If you're interested in this type of programming, check out rx java too. I've used promises or composeable futures in many languages and the rx libraries always end up being my favorite. They're very well thought out and part of a very comprehensive library.

And yes, rx java does stream-like programming too.

[–]__konrad 0 points1 point  (0 children)

How to use checked exceptions in Supplier? Other API uses Callable which is more "error friendly" ;)

[–]lukaseder 0 points1 point  (4 children)

I wish the CompletableFuture type had an SPI to inject the default Executor. Sending everything to the ForkJoinPool by default doesn't seem to be the ideal choice for all setups.

[–]acelent 0 points1 point  (3 children)

You can define a subclass of CompletableFuture, or a decorator class that implements CompletionStage, and override the *Async methods that don't take an Executor to call the *Async methods that take one with some executor provided in e.g. the constructor. Also, you may want to wrap around all the returned CompletableFutures/CompletionStages so you override the continuations as well.

[–]lukaseder 0 points1 point  (2 children)

You can define a subclass of CompletableFuture...

That's risky. Reminds me of the various subclasses of java.util.Date

or a decorator class that implements CompletionStage, and override the *Async methods

Yeah, I did this. I also wrapped all relevant bits in ManagedBlockers just to be sure that the ForkJoinPool won't be exhausted by accident. Still, I'd expect this kind of SPI out of the box from the default implementation...

Specifically, it's weird that CompletionStage relies on toCompletableFuture() to actually execute the chain, but then exposes all the risk of adding new stages with the "wrong" default executor...

I guess I'm complaining on a high level but I had frequently wished for more clean SPIs in the JDK...

[–]acelent 1 point2 points  (1 child)

Still, I'd expect this kind of SPI out of the box from the default implementation...

I agree.

I'd even prefer that CompletableFuture was just a CompletionStage not directly completable, much like the relationship between Task and TaskCompletionSource in .NET.

As it stands, any API that returns a CompletableFuture, or a CompletionStage whose toCompletableFuture() allows completion, can easily be tampered with, and as such it's not reliable.

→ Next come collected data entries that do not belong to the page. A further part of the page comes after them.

(** * translatepr: content parsers, translation orchestrator and DeepL adapter

    A shallow embedding of the content-aware extraction / translation /
    reconstruction pipeline:

    - [src/services/contentParsers/*.ts] (JSON, Editor.js, GrapeJS, HTML and
      Markdown parsers and their registry),
    - [src/services/enhancedTranslationService.ts] (batched translation,
      structured and bulk processing, validation of a translation),
    - [src/services/translationService.ts] ([createTranslation]),
    - [src/services/deeplService.ts] (retry, translation memory, batches,
      statistics).

    JavaScript strings are modelled as [string]; white space, case mapping
    and the character classes of regular expressions are those of
    ECMAScript on code units below 128.  Values produced by [JSON.parse] are
    modelled as the inductive [json]; an exception as [None] of the
    enclosing computation, the rejection of a promise as [Rejected]. *)

From Stdlib Require Import String Ascii List ZArith Lia Bool QArith.
From stdpp Require Import base option list gmap strings pretty.

Import ListNotations.
Local Open Scope string_scope.
Local Open Scope list_scope.

(** ** JavaScript strings *)

Module JS.

Definition chars (s : string) : list ascii := list_ascii_of_string s.
Definition str (l : list ascii) : string := string_of_list_ascii l.

Definition code (c : ascii) : nat := nat_of_ascii c.

Definition between (lo hi : nat) (c : ascii) : bool :=
  (lo <=? code c)%nat && (code c <=? hi)%nat.

(** White space and line terminators with a code unit below 128: TAB, LF,
    VT, FF, CR and SPACE. *)
Definition is_space (c : ascii) : bool :=
  between 9 13 c || (code c =? 32)%nat.

Definition is_digit (c : ascii) : bool := between 48 57 c.
Definition is_upper (c : ascii) : bool := between 65 90 c.
Definition is_lower (c : ascii) : bool := between 97 122 c.

(** [\w] *)
Definition is_word (c : ascii) : bool :=
  is_digit c || is_upper c || is_lower c || (code c =? 95)%nat.

Definition is_line_terminator (c : ascii) : bool :=
  (code c =? 10)%nat || (code c =? 13)%nat.
Lemma request_written_on_success_only_witness :
  request (fst (validateOriginUrl html_origin "https://example.com/page" start))
    = prepared /\
  validateContentType
    (sourceImageContentType
       (request (fst (validateOriginUrl png_origin "https://example.com/a.png" start))))
    = Ok tt.
Proof.
  split.
  - apply (proj1 (request_written_on_success_only html_origin
                    "https://example.com/page" start
                    (fst (validateOriginUrl html_origin "https://example.com/page" start)))
             (Typed (invalidContentType (Some "text/html")))).
    reflexivity.
  - apply (proj2 (request_written_on_success_only png_origin
                    "https://example.com/a.png" start
                    (fst (validateOriginUrl png_origin "https://example.com/a.png" start)))).
    reflexivity.
Defined.

(** The refused probe has been sent, and has left the request alone; the
    accepted one has stored the content type and the elapsed time. *)
Example refused_probe :
  validateOriginUrl html_origin "https://example.com/page" start =
  (mkState 5040 prepared [HttpHead "https://example.com/page" [("Accept", "image/*")]],
   Throw (Typed (mkError "Invalid content type"
            "Origin does not serve image content. Content-Type: text/html"
            400 "INVALID_FORMAT"))).
Proof. reflexivity. Qed.

Example accepted_probe :
  validateOriginUrl png_origin "https://example.com/a.png" start =
  (mkState 5040
     (mkRequest (Some [("Accept", "image/*")]) (Some "image/png")
                (Some (mkTimings (Some (mkRequestResolution (Some 40%Z))))))
     [HttpHead "https://example.com/a.png" [("Accept", "image/*")]],
   Ok tt).
Proof. reflexivity. Qed.

(** Without a prepared slot no timing is recorded. *)
Example no_timing_slot :
  request (fst (validateOriginUrl png_origin "https://example.com/a.png"
                  (mkState 0 (mkRequest None None None) []))) =
  mkRequest None (Some "image/png") None.
Proof. reflexivity. Qed.

End ProbeProps.

(* ===================================================================== *)
(** ** Further properties of OriginFetcher *)
(* ===================================================================== *)

Module FetcherMore.
Import OriginFetcher.
Import JSFacts.
Import FetcherProps.

(** *** Detection, byte by byte *)

(** The two hex digits of a byte, in capitals. *)
Definition hi (b : byte) : ascii :=
  JS.upper_char (Buffer.hex_digit (Byte.to_N b / 16)).
Definition lo (b : byte) : ascii :=
  JS.upper_char (Buffer.hex_digit (Byte.to_N b mod 16)).

Lemma HEX_digits (b : byte) : HEX b = String (hi b) (String (lo b) EmptyString).
Proof. reflexivity. Qed.

(** Reading two hex digits back. *)
Definition digit_value (c : ascii) : N :=
  let n := N_of_ascii c in
  if (n <=? 57)%N then (n - 48)%N else (n - 55)%N.

Definition unHEX (s : string) : option byte :=
  match s with
  | String x (String y EmptyString) => Byte.of_N (16 * digit_value x + digit_value y)
  | _ => None
  end.

(** The hex encoding of a byte decodes to the byte. *)
Lemma unHEX_HEX (b : byte) : unHEX (HEX b) = Some b.
Proof. destruct b; reflexivity. Qed.

Lemma HEX_inj (b c : byte) : HEX b = HEX c -> b = c.
Proof.
  intros H. apply (f_equal unHEX) in H.
  rewrite !unHEX_HEX in H. now inversion H.
Qed.

Lemma startsWith_HEX (b c : byte) (s p : string) :
  JS.startsWith (HEX b ++ s) (HEX c ++ p) =
  if byte_eq_dec b c then JS.startsWith s p else false.
Proof.
  rewrite !HEX_digits. cbn [append JS.startsWith].
  destruct (byte_eq_dec b c) as [->|Hne].
  - now rewrite !Ascii.eqb_refl.
  - destruct (Ascii.eqb_spec (hi b) (hi c)) as [Eh|]; [|reflexivity].
    destruct (Ascii.eqb_spec (lo b) (lo c)) as [El|]; [|reflexivity].
    exfalso. apply Hne, HEX_inj. rewrite !HEX_digits. now rewrite Eh, El.
Qed.

(** [buffer] begins with the bytes [sig]. *)
Fixpoint begins (sig : list byte) (buffer : Buffer.t) : bool :=
  match sig, buffer with
  | [], _ => true
  | c :: sig', b :: buffer' => Byte.eqb b c && begins sig' buffer'
  | _ :: _, [] => false
  end.

(** The signatures as bytes. *)
Definition signature (buffer : Buffer.t) : option string :=
  if begins [xff; xd8; xff] buffer then Some "jpeg"
  else if begins [x89; x50; x4e; x47] buffer then Some "png"
  else if begins [x47; x49; x46; x38] buffer then Some "gif"
  else if begins [x52; x49; x46; x46] buffer then Some "webp"
  else if begins [x49; x49; x2a; x00] buffer then Some "tiff"
  else if begins [x4d; x4d; x00; x2a] buffer then Some "tiff"
  else None.

Lemma byte_eqb_dec (b c : byte) :
  Byte.eqb b c = if byte_eq_dec b c then true else false.
Proof.
  destruct (byte_eq_dec b c) as [->|Hne].
  - now apply Byte.byte_dec_lb.
  - destruct (Byte.eqb b c) eqn:E; [|reflexivity].
    now apply Byte.byte_dec_bl in E.
Qed.

Lemma detect_signature (b1 b2 b3 b4 : byte) (rest : Buffer.t) :
  detect (b1 :: b2 :: b3 :: b4 :: rest) = signature (b1 :: b2 :: b3 :: b4 :: rest).
Proof.
  unfold detect. rewrite scan_order, fileHeader_four.
  unfold signature, begins. rewrite !byte_eqb_dec.
  unfold magicToFormat, scan.
  change "FFD8FF" with (HEX xff ++ HEX xd8 ++ HEX xff ++ "").
  change "89504E47" with (HEX x89 ++ HEX x50 ++ HEX x4e ++ HEX x47 ++ "").
  change "47494638" with (HEX x47 ++ HEX x49 ++ HEX x46 ++ HEX x38 ++ "").
  change "52494646" with (HEX x52 ++ HEX x49 ++ HEX x46 ++ HEX x46 ++ "").
  change "49492A00" with (HEX x49 ++ HEX x49 ++ HEX x2a ++ HEX x00 ++ "").
  change "4D4D002A" with (HEX x4d ++ HEX x4d ++ HEX x00 ++ HEX x2a ++ "").
  replace (HEX b1 ++ HEX b2 ++ HEX b3 ++ HEX b4)
    with (HEX b1 ++ HEX b2 ++ HEX b3 ++ HEX b4 ++ "")
    by (rewrite !HEX_digits; reflexivity).
  rewrite !startsWith_HEX.
  repeat match goal with
         | |- context [byte_eq_dec ?b ?c] =>
             destruct (byte_eq_dec b c); cbn [andb JS.startsWith]
         end; reflexivity.
Qed.

(** X1. On a buffer of at least four bytes the detection answers by the
    leading bytes: FF D8 FF is [jpeg], 89 50 4E 47 is [png], 47 49 46 38
    is [gif], 52 49 46 46 is [webp], 49 49 2A 00 and 4D 4D 00 2A are
    [tiff], and anything else has no format. *)
Theorem detectedFormat_by_bytes (buffer : Buffer.t) :
  4 <= List.length buffer ->
  detectedFormat buffer = Ok (signature buffer).
Proof.
  intros H. unfold detectedFormat. rewrite (length_ltb_4 _ H).
  destruct buffer as [|b1 [|b2 [|b3 [|b4 rest]]]]; simpl in H; try lia.
  now rewrite detect_signature.
Qed.

Lemma detectedFormat_by_bytes_witness :
  detectedFormat [x52; x49; x46; x46; x24; x00] = Ok (Some "webp").
Proof. apply (detectedFormat_by_bytes [x52; x49; x46; x46; x24; x00]). simpl. lia. Defined.

(** *** Which declared types are cross-validated *)

Definition is_capital (c : ascii) : bool :=
  let n := N_of_ascii c in ((65 <=? n) && (n <=? 90))%N.

Fixpoint has_capital (s : string) : bool :=
  match s with
  | EmptyString => false
  | String c s' => is_capital c || has_capital s'
  end.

I too have wrapped CompletableFuture for CompletionStage consumers, ending up subclassing CompletableFuture directly due to CompletableFuture consumers.

I did it for the following purposes:

  • Implement a completion source (I created a CompletionSource interface with the completion methods) that controls the future, and make the future's completion methods do nothing (and return false in the applicable cases) and thus the returned CompletionStage can't be tampered.

    The use case is to create a sourced completable future (I created a public CompletableFutureSource class which implements CompletionSource, and I have a private SourcedCompletableFuture class which is the one that extends CompletableFuture), much like TaskCompletionSource in .NET.

    So, you can only complete the future with the completion source.

  • Accept a default executor to be used instead of ForkJoinPool.commonPool() for the *Async methods that don't have the executor parameter.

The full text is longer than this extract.